◆ Exercise goal ◆
Lines from the start of the data through the line containing "from them is" must be given again exactly. Leave the others out.

=== Section Start ===

(** * squashdelta: the block collector, the cross-image deduplicator and the
    expander of [squashdelta.cxx], as a shallow embedding.

    The embedding follows [squashdelta.cxx] function by function.  The
    headers it includes ([util.hxx], [squashfs.hxx], [compressor.hxx],
    [hash.hxx]) are not part of the verified source; what the program needs
    from them is either modelled from the specification (and then says so)
    or gathered in the class [Externals], over which every result is
    generic.

    [get_blocks] reads through the past-the-end iterator of its list of
    data blocks.  In the functions as embedded first that read is undefined
    behaviour and ends the computation; the module [built] embeds
    [get_blocks] and [main] as the program is built, where the read yields
    an unspecified value and the run goes on, and where the child of [main]
    is a [fork()] that can fail and a wait status. *)

From Stdlib Require Import ZArith List String Bool Lia Sorted.
From Stdlib Require Import Strings.Byte.
From Equations Require Import Equations.
Import ListNotations.
Local Open Scope string_scope.
Local Open Scope list_scope.
Local Open Scope Z_scope.

(** ** Ways a C++ computation ends *)

(** [std::runtime_error] and the [IOError] of [util.hxx]. *)
Inductive exn : Type :=
| runtime_error (what : string)
| IOError (what : string) (errno_val : Z).

(** A call returns a value, throws, dies on a failed [assert] (assertions
    are compiled in), or has undefined behaviour. *)
Inductive outcome (A : Type) : Type :=
| Ret (a : A)
| Throw (e : exn)
| Abort
| Undefined.

Arguments Ret {A} a.
Arguments Throw {A} e.
Arguments Abort {A}.
Arguments Undefined {A}.

Definition bind {A B : Type} (m : outcome A) (k : A -> outcome B) : outcome B :=
  match m with
  | Ret a => k a
  | Throw e => Throw e
  | Abort => Abort
  | Undefined => Undefined
  end.

Notation "x <- m ;; k" := (bind m (fun x => k))
  (at level 61, m at next level, right associativity).
Notation "' p <- m ;; k" := (bind m (fun x => match x with p => k end))
  (at level 61, p pattern, m at next level, right associativity).

(** [assert(b)]. *)
Definition assert (b : bool) : outcome unit :=
  if b then Ret tt else Abort.

(** ** Machine integers and their bytes *)

Definition wrap32 (z : Z) : Z := z mod 2 ^ 32.
Definition wrap64 (z : Z) : Z := z mod 2 ^ 64.

Definition byte_of_Z (z : Z) : byte :=
  match Byte.of_N (Z.to_N (z mod 256)) with
  | Some b => b
  | None => x00
  end.

Definition Z_of_byte (b : byte) : Z := Z.of_N (Byte.to_N b).

(** The [n] low bytes of [z], least significant first. *)
Fixpoint le_bytes (n : nat) (z : Z) : list byte :=
  match n with
  | O => []
  | S n' => byte_of_Z z :: le_bytes n' (z / 256)
  end.

(** The same bytes, most significant first (network byte order). *)
Definition be_bytes (n : nat) (z : Z) : list byte := rev (le_bytes n z).

Fixpoint le_value (bs : list byte) : Z :=
  match bs with
  | [] => 0
  | b :: bs' => Z_of_byte b + 256 * le_value bs'
  end.

(** ** The structures of [squashdelta.cxx] *)

(** [struct compressed_block].  The four members are [size_t] and
    [uint32_t] values; a member the program has not assigned yet is
    indeterminate in C++ and is never read before it is assigned: it is 0
    here. *)
Record compressed_block : Type := mk_block {
  offset : Z;
  length : Z;
  uncompressed_length : Z;
  hash : Z
}.

Definition set_hash (b : compressed_block) (h : Z) : compressed_block :=
  mk_block (offset b) (length b) (uncompressed_length b) h.

Definition set_uncompressed_length (b : compressed_block) (n : Z)
  : compressed_block :=
  mk_block (offset b) (length b) n (hash b).

(** [struct serialized_compressed_block] (packed: 8 + 4 + 4 bytes). *)
Record serialized_compressed_block : Type := mk_serialized {
  s_offset : Z;
  s_length : Z;
  s_uncompressed_length : Z
}.

(** [struct sqdelta_header] (packed: four [uint32_t]). *)
Record sqdelta_header : Type := mk_header {
  magic : Z;
  flags : Z;
  compression : Z;
  block_count : Z
}.

Definition sqdelta_magic : Z := 0x5371ceb4.

Definition sort_by_offset (lhs rhs : compressed_block) : bool :=
  offset lhs <? offset rhs.

Definition sort_by_len_hash (lhs rhs : compressed_block) : bool :=
  if length lhs =? length rhs then hash lhs <? hash rhs
  else length lhs <? length rhs.

(** [std::list::sort(comp)]: a stable sort; the result is the one stable
    arrangement in which no element is [comp]-smaller than an earlier one. *)
Fixpoint sort_insert {A : Type} (comp : A -> A -> bool) (x : A) (l : list A)
  : list A :=
  match l with
  | [] => [x]
  | y :: l' => if comp y x then y :: sort_insert comp x l' else x :: l
  end.

Definition list_sort {A : Type} (comp : A -> A -> bool) (l : list A) : list A :=
  fold_right (sort_insert comp) [] l.

(** ** [util.hxx]: the byte source and the sparse writer *)

(** Modelled from the spec: [MMAPFile] of [util.hxx], which is not part of
    the verified source.  A read cursor over the immutable bytes of a whole
    file; a read whose span leaves the file fails. *)
Record MMAPFile : Type := mk_file {
  data : list byte;
  pos : Z
}.

Definition getlen (f : MMAPFile) : Z := Z.of_nat (List.length (data f)).

(** [f.seek(off, std::ios::beg)] and [f.seek(off)] (from the cursor). *)
Definition seek_beg (f : MMAPFile) (off : Z) : MMAPFile := mk_file (data f) off.
Definition seek_cur (f : MMAPFile) (off : Z) : MMAPFile :=
  mk_file (data f) (wrap64 (pos f + off)).

Definition end_of_file : exn := runtime_error "EOF while reading file".

(** [f.read_array<T>(n)] for a one-byte [T]: the [n] bytes under the cursor,
    which moves past them. *)
Definition read_array (f : MMAPFile) (n : Z) : outcome (list byte * MMAPFile) :=
  if (0 <=? pos f) && (0 <=? n) && (pos f + n <=? getlen f)
  then Ret (firstn (Z.to_nat n) (skipn (Z.to_nat (pos f)) (data f)),
            mk_file (data f) (pos f + n))
  else Throw end_of_file.

(** Modelled from the spec: [SparseFileWriter] of [util.hxx].  The file is
    the sequence of its writes: bytes, or a hole of a given size that takes
    no storage and reads back as zeros.  Writes are taken to succeed. *)
Inductive chunk : Type :=
| written (bytes : list byte)
| sparse (n : Z).

Definition SparseFileWriter : Type := list chunk.

Definition write (outf : SparseFileWriter) (bytes : list byte)
  : SparseFileWriter := outf ++ [written bytes].

Definition write_sparse (outf : SparseFileWriter) (n : Z)
  : SparseFileWriter := outf ++ [sparse n].

Definition chunk_bytes (c : chunk) : list byte :=
  match c with
  | written bytes => bytes
  | sparse n => repeat x00 (Z.to_nat n)
  end.

(** What a reader of the file sees. *)
Definition read_back (outf : SparseFileWriter) : list byte :=
  flat_map chunk_bytes outf.

(** The size [stat] reports. *)
Definition apparent_size (outf : SparseFileWriter) : Z :=
  Z.of_nat (List.length (read_back outf)).

(** ** [compressor.hxx] and [squashfs.hxx] *)

(** The dynamic type of the [Compressor] object ([typeid( *c)]). *)
Inductive Compressor : Type :=
| LZOCompressor
| LZ4Compressor.

Definition same_typeid (c1 c2 : Compressor) : bool :=
  match c1, c2 with
  | LZOCompressor, LZOCompressor => true
  | LZ4Compressor, LZ4Compressor => true
  | _, _ => false
  end.

Module squashfs.

(** Modelled from the spec: the constants of [squashfs.hxx], which is not
    part of the verified source, with the values of the SquashFS 4.0
    on-disk format the specification names. *)
Definition magic : Z := 0x73717368.
Definition compression_lzo : Z := 3.
Definition compression_lz4 : Z := 5.
Definition flags_compression_options : Z := 0x400.
Definition inode_type_reg : Z := 2.
Definition inode_type_lreg : Z := 9.
Definition sizeof_super_block : Z := 96.

(** Modelled from the spec: [squashfs::block_size::uncompressed], the top
    bit of a 32-bit block size. *)
Definition block_size_uncompressed : Z := 0x80000000.

(** The members of [squashfs::super_block] that [get_blocks] reads. *)
Record super_block : Type := mk_super_block {
  s_magic : Z;
  inodes : Z;
  block_size : Z;
  fragments : Z;
  compression : Z;
  block_log : Z;
  flags : Z;
  s_major : Z;
  s_minor : Z;
  inode_table_start : Z;
  fragment_table_start : Z
}.

(** The regular-file views [as_reg] and [as_lreg] of the inode union:
    [start_block], the method [block_count(block_size, block_log)] and the
    array [block_list()] points to. *)
Record reg_inode : Type := mk_reg_inode {
  start_block : Z;
  block_count : Z -> Z -> Z;
  block_list : nat -> Z
}.

(** [union squashfs::inode::inode], discriminated by
    [as_base.inode_type]. *)
Inductive inode : Type :=
| as_reg (r : reg_inode)
| as_lreg (r : reg_inode)
| as_base (inode_type : Z).

Definition inode_type (i : inode) : Z :=
  match i with
  | as_reg _ => inode_type_reg
  | as_lreg _ => inode_type_lreg
  | as_base t => t
  end.

Record fragment_entry : Type := mk_fragment_entry {
  fe_start_block : Z;
  size : Z
}.

End squashfs.

(** [Compressor::get_compression_value()]: the identifier of the codec. *)
Definition get_compression_value (c : Compressor) : Z :=
  match c with
  | LZOCompressor => squashfs.compression_lzo
  | LZ4Compressor => squashfs.compression_lz4
  end.

(** [MetadataReader coptsr(f, sizeof(sb), *c)]: only handed to
    [Compressor::setup]. *)
Record MetadataReader : Type := mk_metadata_reader {
  mr_file : MMAPFile;
  mr_offset : Z;
  mr_compressor : Compressor
}.

(** Modelled from the spec: [MetadataBlockReader] of [squashfs.hxx], the raw
    block iterator.  It owns a cursor; each block is a 16-bit little-endian
    header (top bit set: stored uncompressed; low 15 bits: on-disk length of
    the payload) followed by the payload.  [read_input_block] yields the
    payload, its file offset, its length and whether it is compressed, and
    leaves the cursor behind the payload; a zero-length block is fatal. *)
Definition MetadataBlockReader : Type := MMAPFile.

Definition MetadataBlockReader_new (f : MMAPFile) (off : Z) (c : Compressor)
  : MetadataBlockReader := seek_beg f off.

Record input_block : Type := mk_input_block {
  ib_data : list byte;
  ib_pos : Z;
  ib_length : Z;
  ib_compressed : bool
}.

Definition empty_metadata_block : exn :=
  runtime_error "Empty metadata block found".

Definition read_input_block (r : MetadataBlockReader)
  : outcome (input_block * MetadataBlockReader) :=
  '(hdr, r1) <- read_array r 2 ;;
  let header := le_value hdr in
  let len := Z.land header 0x7fff in
  if len =? 0 then Throw empty_metadata_block
  else
    '(payload, r2) <- read_array r1 len ;;
    Ret (mk_input_block payload (pos r1) len (Z.land header 0x8000 =? 0), r2).

(** ** What the program takes from outside [squashdelta.cxx] *)

Class Externals : Type := {
  (** the build: [ENABLE_LZO], [ENABLE_LZ4]; the host:
      [*(const char * )&one == 1] *)
  ENABLE_LZO : bool;
  ENABLE_LZ4 : bool;
  little_endian : bool;
  (** [hash.hxx]: [murmurhash3(data, length, seed)] *)
  murmurhash3 : list byte -> Z -> Z -> Z;
  (** [compressor.hxx]: [c->setup(reader)] and
      [c.decompress(buf, src, length, out_size)], which yields what it put
      into [buf] *)
  Compressor_setup : Compressor -> option MetadataReader -> outcome unit;
  Compressor_decompress : Compressor -> list byte -> Z -> Z -> outcome (list byte);
  (** [squashfs.hxx]: [f.read<squashfs::super_block>()], [InodeReader] and
      [FragmentTableReader] *)
  read_super_block : MMAPFile -> outcome squashfs.super_block;
  InodeReader : Type;
  InodeReader_new : MMAPFile -> squashfs.super_block -> Compressor
                    -> outcome InodeReader;
  InodeReader_read : InodeReader -> outcome (squashfs.inode * InodeReader);
  InodeReader_block_num : InodeReader -> Z;
  FragmentTableReader : Type;
  FragmentTableReader_new : MMAPFile -> squashfs.super_block -> Compressor
                            -> outcome FragmentTableReader;
  FragmentTableReader_read : FragmentTableReader
                             -> outcome (squashfs.fragment_entry * FragmentTableReader);
  FragmentTableReader_block_num : FragmentTableReader -> Z;
  start_offset : FragmentTableReader -> Z;
  (** the system: [MMAPFile::open], the two kinds of output file, [chdir]
      into the temporary directory, and the [xdelta3] child, which reads the
      two expanded files and ends with an exit status and its standard
      output *)
  MMAPFile_open : string -> outcome (list byte);
  SparseFileWriter_open : string -> outcome unit;
  TemporarySparseFileWriter_open : Z -> outcome unit;
  chdir_tmpdir : bool;
  xdelta3 : list byte -> list byte -> Z * list byte
}.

=== Section End ===

◆ Reply ◆
(** * squashdelta: the block collector, the cross-image deduplicator and the
    expander of [squashdelta.cxx], as a shallow embedding.

    The embedding follows [squashdelta.cxx] function by function.  The
    headers it includes ([util.hxx], [squashfs.hxx], [compressor.hxx],
    [hash.hxx]) are not part of the verified source; what the program needs
    from them is either modelled from the specification (and then says so)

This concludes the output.